Why “I Don’t Know” Makes You a Great Leader

There are three words that can tell a strong leader from an insecure leader, and they are: “I don’t know.” It may seem counterintuitive that the person who should have all the answers often does not , but many leadership and management books say that a good leader should be able to know what he does not know, rather than stomping his way through a problem. By recognizing that more information is required, a leader can make decisions more reliable and transparent to his subordinates.

Good Leadership Is Informed Decision Making

A Forbes column on this subject quotes Shakespeare: “A fool thinks he is wise, but a wise man knows he is a fool.” In this sense, the person who says “I don’t know” has the ability to step back and observe himself objectively, which includes knowing the motives, moods and values ​​that can influence their decision-making.
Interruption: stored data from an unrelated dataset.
(* ===== verification/Wellformed.v ===== *)
(** * Wellformed: what holds of every node the process can reach

    Three fields of a node are written by few operations: the root flag by
    the constructors only, the recording by [prepareContext] and the copy
    constructor, the animations by [addAnimation], [removeAnimation] and the
    copy constructor.  A property of these fields that those writes keep
    therefore holds of every node of every tree in every world the process
    can reach.  [NodeInvariant] is that interface: the writes, one law
    each.  The steps of the world are shown to keep any such property, and
    two instances give the invariants of the layer tree: a root never holds
    a recording, and every animation is stored under its own name. *)

From S2P Require Import Prelude Geometry Matrix Picture SkLayer Animation.
From S2P Require Import Canvas Layer Animate Context Lifecycle Ownership Paint World.

(** ** The interface *)

Section Interface.
Context {A : Type} `{AndroidAnimation A} {policy : AddPolicy}.

(** A property of the root flag, the recording and the animations. *)
Definition NodePred : Type := bool -> option PicRef -> gmap string A -> Prop.

Class NodeInvariant (P : NodePred) : Prop := {
  (** the constructor *)
  inv_new isRootLayer : P isRootLayer None ∅;
  (** [addAnimation] and [removeAnimation] *)
  inv_add r o m (anim : A) : P r o m -> P r o (HashMap_add (name anim) anim m);
  inv_remove r o m nm : P r o m -> P r o (HashMap_remove nm m);
  (** the copy constructor *)
  inv_copy r o m : P r o m -> P r o (copyAnimations m);
  (** [prepareContext] on a root: the recording is dropped *)
  inv_drop o m : P true o m -> P true None m;
  (** [prepareContext] on another node: a picture is installed *)
  inv_install o m p : P false o m -> P false (Some p) m }.

Definition holds (P : NodePred) (d : LayerAndroid A) : Prop :=
  P (m_isRootLayer d) (m_recordingPicture d) (m_animations d).

Definition tree_inv (P : NodePred) (l : LayerAndroid A) : Prop :=
  Forall (holds P) (nodes l).

Definition world_inv `{Trig} (P : NodePred) (w : World (A:=A)) : Prop :=
  Forall (tree_inv P) (trees w).

(** A root holds no recording. *)
Definition root_unrecorded : NodePred := fun r o _ => r = true -> o = None.

(** Every animation is stored under its own name. *)
Definition named : NodePred := fun _ _ m => names_ok m.

#[export] Instance root_unrecorded_invariant : NodeInvariant root_unrecorded.
Proof. by split; unfold root_unrecorded. Qed.

Lemma names_ok_add m (anim : A) : names_ok m -> names_ok (HashMap_add (name anim) anim m).
Proof.
  intros Hn k a. destruct (decide (name anim = k)) as [<-|Hne].
  - destruct (HashMap_add_lookup_cases (name anim) anim m) as [->|[-> _]];
      [by intros [= <-]|apply Hn].
  - rewrite HashMap_add_lookup_ne by done. apply Hn.
Qed.

Lemma names_ok_remove m nm : names_ok m -> names_ok (HashMap_remove nm m).
Proof.
  intros Hn k a. destruct (decide (nm = k)) as [<-|Hne].
  - by rewrite HashMap_remove_lookup.
  - rewrite HashMap_remove_lookup_ne by done. apply Hn.
Qed.

#[export] Instance named_invariant `{!AndroidAnimationLaws A} : NodeInvariant named.
Proof.
  split; unfold named; auto using names_ok_add, names_ok_remove, copyAnimations_names_ok.
  intros _ k a. by rewrite lookup_empty.
Qed.

End Interface.

(** ** The methods keep a node invariant *)

Section Methods.
Context {A : Type} `{AndroidAnimation A} `{Trig} {policy : AddPolicy}.
Context (P : NodePred (A:=A)) `{!NodeInvariant P}.
Implicit Types (l c d child : LayerAndroid A) (path : list nat) (st : PictureStore).
Implicit Types (rt : Runtime) (op : Op (A:=A)).

Lemma tree_inv_unfold l : tree_inv P l <-> holds P l /\ Forall (tree_inv P) (children l).
Proof. apply Forall_nodes. Qed.

Lemma tree_inv_with_children cs l :
  tree_inv P (with_children cs l) <-> holds P l /\ Forall (tree_inv P) cs.
Proof. rewrite tree_inv_unfold. by destruct l. Qed.

(** A write to the node that keeps its children. *)
Lemma tree_inv_node l l' :
  children l' = children l -> (holds P l -> holds P l') -> tree_inv P l -> tree_inv P l'.
Proof. rewrite !tree_inv_unfold. intros -> Hh [? ?]. auto. Qed.

Lemma tree_inv_setDrawsContent b l : tree_inv P l -> tree_inv P (setDrawsContent b l).
Proof.
  induction l as [l IH] using layer_ind.
  rewrite setDrawsContent_unfold, tree_inv_with_children, tree_inv_unfold, Forall_fmap.
  intros [Hl Hc]. split; [by destruct l|].
  rewrite Forall_forall in IH, Hc. apply Forall_forall. intros c Hin. by apply IH, Hc.
Qed.

Lemma tree_inv_applySetter s l : tree_inv P l -> tree_inv P (applySetter s l).
Proof.
  destruct s; cbn [applySetter];
    try (apply tree_inv_node; [by destruct l|by destruct l]).
  - apply tree_inv_setDrawsContent.
  - unfold setMaskLayer. repeat case_match; try done; apply tree_inv_node; by destruct l.
  - intros Hl. apply tree_inv_setDrawsContent. revert Hl.
    apply tree_inv_node; by destruct l.
  - apply tree_inv_node; [by destruct l|]. destruct l. unfold holds. cbn. apply inv_add.
  - apply tree_inv_node; [by destruct l|]. destruct l. unfold holds. cbn. apply inv_remove.
Qed.

Lemma tree_inv_animated time l : tree_inv P l -> tree_inv P (animated time l).2.
Proof.
  induction l as [l IH] using layer_ind.
  rewrite (tree_inv_unfold l), tree_inv_unfold, animated_children, Forall_fmap.
  intros [Hl Hc]. split.
  - change (holds P (with_children (children l) (animated time l).2)).
    rewrite animated_base_frame. by destruct l.
  - rewrite Forall_forall in IH, Hc. apply Forall_forall. intros c Hin. by apply IH, Hc.
Qed.

Lemma holds_prepareContext force l st :
  holds P l -> holds P (pc_layer (prepareContext force l st)).
Proof.
  unfold pc_layer, holds.
  destruct (prepareContext_cases force l st)
    as [(_ & ->)|[(_ & Hr & ->)|[(_ & Hr & _ & ->)|(_ & _ & _ & _ & ->)]]];
    try done; destruct l; cbn in *; subst; [apply inv_drop|apply inv_install].
Qed.

Lemma tree_inv_prepareContext force l st :
  tree_inv P l -> tree_inv P (pc_layer (prepareContext force l st)).
Proof.
  apply tree_inv_node; [apply prepareContext_children|apply holds_prepareContext].
Qed.

Lemma tree_inv_prepareTree l : forall st, tree_inv P l -> tree_inv P (prepareTree l st).1.
Proof.
  induction l as [l IH] using layer_ind. intros st.
  rewrite prepareTree_unfold, !bind_fst_snd, tree_inv_unfold. cbn [ret fst].
  intros [Hl Hc]. apply tree_inv_with_children.
  split; [by apply (holds_prepareContext false)|].
  apply (mapS_Forall (tree_inv P)); [|done].
  intros c s Hin. rewrite Forall_forall in IH. by apply IH.
Qed.

Lemma tree_inv_cloned l : tree_inv P l -> tree_inv P (cloned l).
Proof.
  induction l as [l IH] using layer_ind.
  rewrite cloned_unfold, (tree_inv_unfold l), tree_inv_unfold. cbn [children]. rewrite Forall_fmap.
  intros [Hl Hc]. split; [by apply inv_copy|].
  rewrite Forall_forall in IH, Hc. apply Forall_forall. intros c Hin. by apply IH, Hc.
Qed.

Lemma tree_inv_subtreeAt path :
  forall l c, subtreeAt path l = Some c -> tree_inv P l -> tree_inv P c.
Proof.
  induction path as [|i path IH]; intros l c Hc Hl; cbn [subtreeAt] in Hc; [by simplify_eq|].
  destruct (children l !! i) as [d|] eqn:Hd; [|done]. apply (IH d); [done|].
  apply tree_inv_unfold in Hl as [_ Hcs]. by eapply Forall_lookup_1.
Qed.

(** A method keeps the invariant when the tree it leaves has it. *)
Definition sound op : Prop := forall l rt, tree_inv P l -> tree_inv P (op l rt).1.

Lemma sound_opSet s : sound (opSet s).
Proof. intros l rt. apply tree_inv_applySetter. Qed.

Lemma sound_opAdopt child : tree_inv P child -> sound (opAdopt child).
Proof.
  intros Hc l rt. cbn [opAdopt ret fst]. unfold addChild.
  rewrite tree_inv_unfold, tree_inv_with_children, Forall_app, Forall_singleton. tauto.
Qed.

Lemma sound_removeChildren : sound (removeChildren (A:=A)).
Proof.
  intros l rt. rewrite removeChildren_run. cbn [fst].
  rewrite tree_inv_unfold, tree_inv_with_children. intros [? _]. by split.
Qed.

Lemma sound_opRecord cmds : sound (opRecord (A:=A) cmds).
Proof.
  intros l [st g]. unfold opRecord. rewrite onStore_run, !bind_fst_snd, recordContext_run.
  cbn [fst snd ret]. apply (tree_inv_prepareContext true).
Qed.

Lemma sound_opAnimate now : sound (opAnimate now).
Proof.
  intros l rt. unfold opAnimate, evaluateAnimations.
  rewrite !bind_fst_snd, onCounters_run, bind_fst_snd, evaluateAnimations_at_run.
  apply tree_inv_animated.
Qed.

Lemma sound_opDraw viewPort cv : sound (opDraw (A:=A) viewPort cv).
Proof.
  intros l [st g]. unfold opDraw, draw. cbn zeta. cbn [fst snd].
  rewrite bind_fst_snd, onGlobals_run. cbn [fst snd modify pictures canvas globals].
  set (p := mkPainter st cv (with_childLevel 0 g)).
  destruct (paintChildren_prepares l viewPort 1%Q p) as [-> _]. apply tree_inv_prepareTree.
Qed.

Lemma modifyAt_sound op path :
  sound op -> forall l rt, tree_inv P l -> tree_inv P (modifyAt op path l rt).1.
Proof.
  intros Hop. induction path as [|i path IH]; intros l rt Hl; [by apply Hop|].
  cbn [modifyAt]. destruct (children l !! i) as [c|] eqn:Hc; [|done].
  rewrite bind_fst_snd. cbn [ret fst]. apply tree_inv_unfold in Hl as [Hd Hcs].
  apply tree_inv_with_children. split; [done|].
  apply Forall_insert; [done|]. apply IH. by eapply Forall_lookup_1.
Qed.

End Methods.

(** ** The steps of the world keep a node invariant *)

Section Steps.
Context {A : Type} `{AndroidAnimation A} `{Trig} {policy : AddPolicy}.
Context (P : NodePred (A:=A)) `{!NodeInvariant P}.
Implicit Types (l c d : LayerAndroid A) (path : list nat).
Implicit Types (w : World (A:=A)) (op : Op (A:=A)) (ev : Event (A:=A)).

Lemma world_inv_lookup w i l : world_inv P w -> trees w !! i = Some l -> tree_inv P l.
Proof. intros Hw Hl. by eapply Forall_lookup_1. Qed.

Lemma world_inv_snoc w rt l :
  world_inv P w -> tree_inv P l -> world_inv P (mkWorld rt (trees w ++ [l])).
Proof. intros Hw Hl. apply Forall_app. by split; [|apply Forall_singleton]. Qed.

Lemma tree_inv_new isRootLayer g : tree_inv P (LayerAndroid_new (A:=A) isRootLayer g).1.
Proof. apply tree_inv_unfold. split; [apply inv_new|constructor]. Qed.

Lemma modifyTree_inv i path op w w' :
  sound P op -> world_inv P w -> modifyTree i path op w = Some w' -> world_inv P w'.
Proof.
  intros Hop Hw. unfold modifyTree. destruct (trees w !! i) as [l|] eqn:Hl; [|done].
  cbn [mbind option_bind]. destruct (subtreeAt path l); [|done]. intros [= <-].
  apply Forall_insert; [done|]. apply modifyAt_sound; [done..|]. by eapply world_inv_lookup.
Qed.

Lemma step_inv ev w w' : world_inv P w -> step ev w = Some w' -> world_inv P w'.
Proof.
  intros Hw. destruct ev; cbn [step];
    eauto using modifyTree_inv, sound_removeChildren, sound_opSet, sound_opRecord,
      sound_opAnimate, sound_opDraw.
  - intros [= <-]. apply world_inv_snoc; [done|apply (tree_inv_new isRootLayer init_globals)].
  - destruct (trees w !! i) as [l|] eqn:Hl; [|done]. cbn [mbind option_bind].
    destruct (subtreeAt path l) as [c|] eqn:Hc; [|done]. intros [= <-].
    rewrite LayerAndroid_copy_run. apply world_inv_snoc; [done|].
    eauto using tree_inv_cloned, tree_inv_subtreeAt, world_inv_lookup.
  - destruct (trees w !! i) as [l|]; [|done]. intros [= <-]. by apply Forall_delete.
  - case_decide; [done|]. destruct (trees w !! j) as [child|] eqn:Hj; [|done].
    cbn [mbind option_bind].
    destruct (modifyTree i path (opAdopt child) w) as [w1|] eqn:E; [|done].
    intros [= <-]. apply Forall_delete.
    apply (modifyTree_inv i path (opAdopt child) w); [|done..].
    eauto using sound_opAdopt, world_inv_lookup.
Qed.

Lemma reachable_inv w : reachable w -> world_inv P w.
Proof. induction 1; [constructor|by eapply step_inv]. Qed.

(** The invariant at a node of a reachable world. *)
Lemma reachable_holds w i l d :
  reachable w -> trees w !! i = Some l -> d ∈ nodes l -> holds P d.
Proof.
  intros Hw Hl Hd. pose proof (world_inv_lookup w i l (reachable_inv w Hw) Hl) as Ht.
  unfold tree_inv in Ht. rewrite Forall_forall in Ht. by apply Ht.
Qed.

End Steps.

(** ** The invariants of the layer tree *)

Section Invariants.
Context {A : Type} `{AndroidAnimation A} `{Trig} {policy : AddPolicy}.
Implicit Types (l c d : LayerAndroid A) (path : list nat) (w : World (A:=A)).

(** C22: a root never holds a recording: in every world the process can
    reach, a node of any tree whose root flag is set has the null pointer
    as its recording, whether [prepareContext] has run on it or not. *)
Theorem reachable_root_unrecorded w i l d :
  reachable w -> trees w !! i = Some l -> d ∈ nodes l ->
  m_isRootLayer d = true -> m_recordingPicture d = None.
Proof. intros Hw Hl Hd. exact (reachable_holds root_unrecorded w i l d Hw Hl Hd). Qed.

Section Named.
Context `{!AndroidAnimationLaws A}.

(** In every world the process can reach, every animation of every node is
    stored under its own name. *)
Lemma reachable_named w i l d :
  reachable w -> trees w !! i = Some l -> d ∈ nodes l -> names_ok (m_animations d).
Proof. intros Hw Hl Hd. exact (reachable_holds named w i l d Hw Hl Hd). Qed.

Lemma subtreeAt_nodes path : forall l c d, subtreeAt path l = Some c -> d ∈ nodes c -> d ∈ nodes l.
Proof.
  induction path as [|i path IH]; intros l c d Hc Hd; cbn [subtreeAt] in Hc; [by simplify_eq|].
  destruct (children l !! i) as [e|] eqn:He; [|done].
  eapply nodes_child; [by eapply list_elem_of_lookup_2|by eapply IH].
Qed.

(** C30: a copy loses no animation: when a tree of a reachable world is
    copied, the world gains one tree, of the shape of the source, and node
    by node its animations are the copies of the animations of the source
    under the same keys; the loop that adds each copy under its name never
    meets a name twice. *)
Theorem reachable_copy_animations w w' i path l c :
  reachable w -> trees w !! i = Some l -> subtreeAt path l = Some c ->
  step (EvCopy i path) w = Some w' ->
  exists c', trees w' = trees w ++ [c'] /\ shape c' = shape c /\
    Forall2 (fun d d' => m_animations d' = copy <$> m_animations d) (nodes c) (nodes c').
Proof.
  intros Hw Hl Hc. cbn [step]. rewrite Hl. cbn [mbind option_bind]. rewrite Hc.
  intros [= <-]. rewrite LayerAndroid_copy_run. exists (cloned c).
  split_and!; [done|apply cloned_shape|].
  rewrite (nodes_map cloned) by apply cloned_children.
  apply Forall2_fmap_r, Forall_Forall2_diag, Forall_forall. intros d Hd.
  unfold compose. rewrite cloned_unfold. cbn [m_animations]. apply copyAnimations_fmap.
  eauto using reachable_named, subtreeAt_nodes.
Qed.

End Named.
End Invariants.

(** ** The session of [demo_events] *)

#[local] Existing Instance add_keeps_policy.

Definition demo_tree : LayerAndroid KeyframeAnimation :=
  default demo_root (trees demo_world !! 0).

Definition demo_copied : World (A:=KeyframeAnimation) :=
  default init_world (step (EvCopy 0 []) demo_world).

(** The tree of the session is a root over a child that holds the picture
    recorded and the animation added. *)
Lemma demo_tree_nodes :
  m_isRootLayer <$> nodes demo_tree = [true; false] /\
  m_recordingPicture <$> nodes demo_tree = [None; Some 1%positive] /\
  (fun d => HashMap_size (m_animations d)) <$> nodes demo_tree = [0; 1].
Proof. vm_compute. by split_and!. Qed.

Lemma reachable_root_unrecorded_witness : m_recordingPicture demo_tree = None.
Proof.
  apply (reachable_root_unrecorded demo_world 0 demo_tree demo_tree);
    [apply demo_world_reachable|vm_compute; reflexivity|apply nodes_self
    |vm_compute; reflexivity].
Defined.

Lemma reachable_copy_animations_witness :
  exists c', trees demo_copied = trees demo_world ++ [c'] /\ shape c' = shape demo_tree /\
    Forall2 (fun d d' => m_animations d' = copy <$> m_animations d)
      (nodes demo_tree) (nodes c').
Proof.
  apply (reachable_copy_animations demo_world demo_copied 0 [] demo_tree demo_tree);
    [apply demo_world_reachable|vm_compute; reflexivity..].
Defined.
This is why self-awareness is considered an important leadership skill in project management as it gives leaders the opportunity to think before speaking or acting and ensures that their decisions are not unduly influenced by impulses and moods.

In addition, research has shown that intellectual humility is correlated with actual ability. In one study, participants were asked to predict their ability on a test, and those with the lowest intellectual humility (which the study authors call “know-it-alls”) were more likely to overestimate their scores on the test. test.

How to say “I don’t know” in practice

Of course, there are areas that a leader needs to be aware of, especially if it is the core competency of the job. For example, a coach who says “I don’t know” when asked what the next game should be is not credible.

In practice, ignorance should be correlated with new problems or information. As such, the leader must also take action to address the problem, either by seeking the input of others (which further builds team confidence) or by committing to the team to gather more information. This is why “let me tell you more about it” or “I will find out more” are helpful answers. (And if a decision has to be made quickly, a leader can at least acknowledge what he doesn’t know as part of his decision.)

For subordinates, this approach also makes managers more attractive and increases their authority. Saying “I don’t know” and asking for the team’s opinion will also encourage critical thinking of others rather than a strict respect for authority.

Finally, it may seem obvious, but it’s worth noting that people are not easily deceived. If you don’t understand what you’re talking about, someone will eventually notice.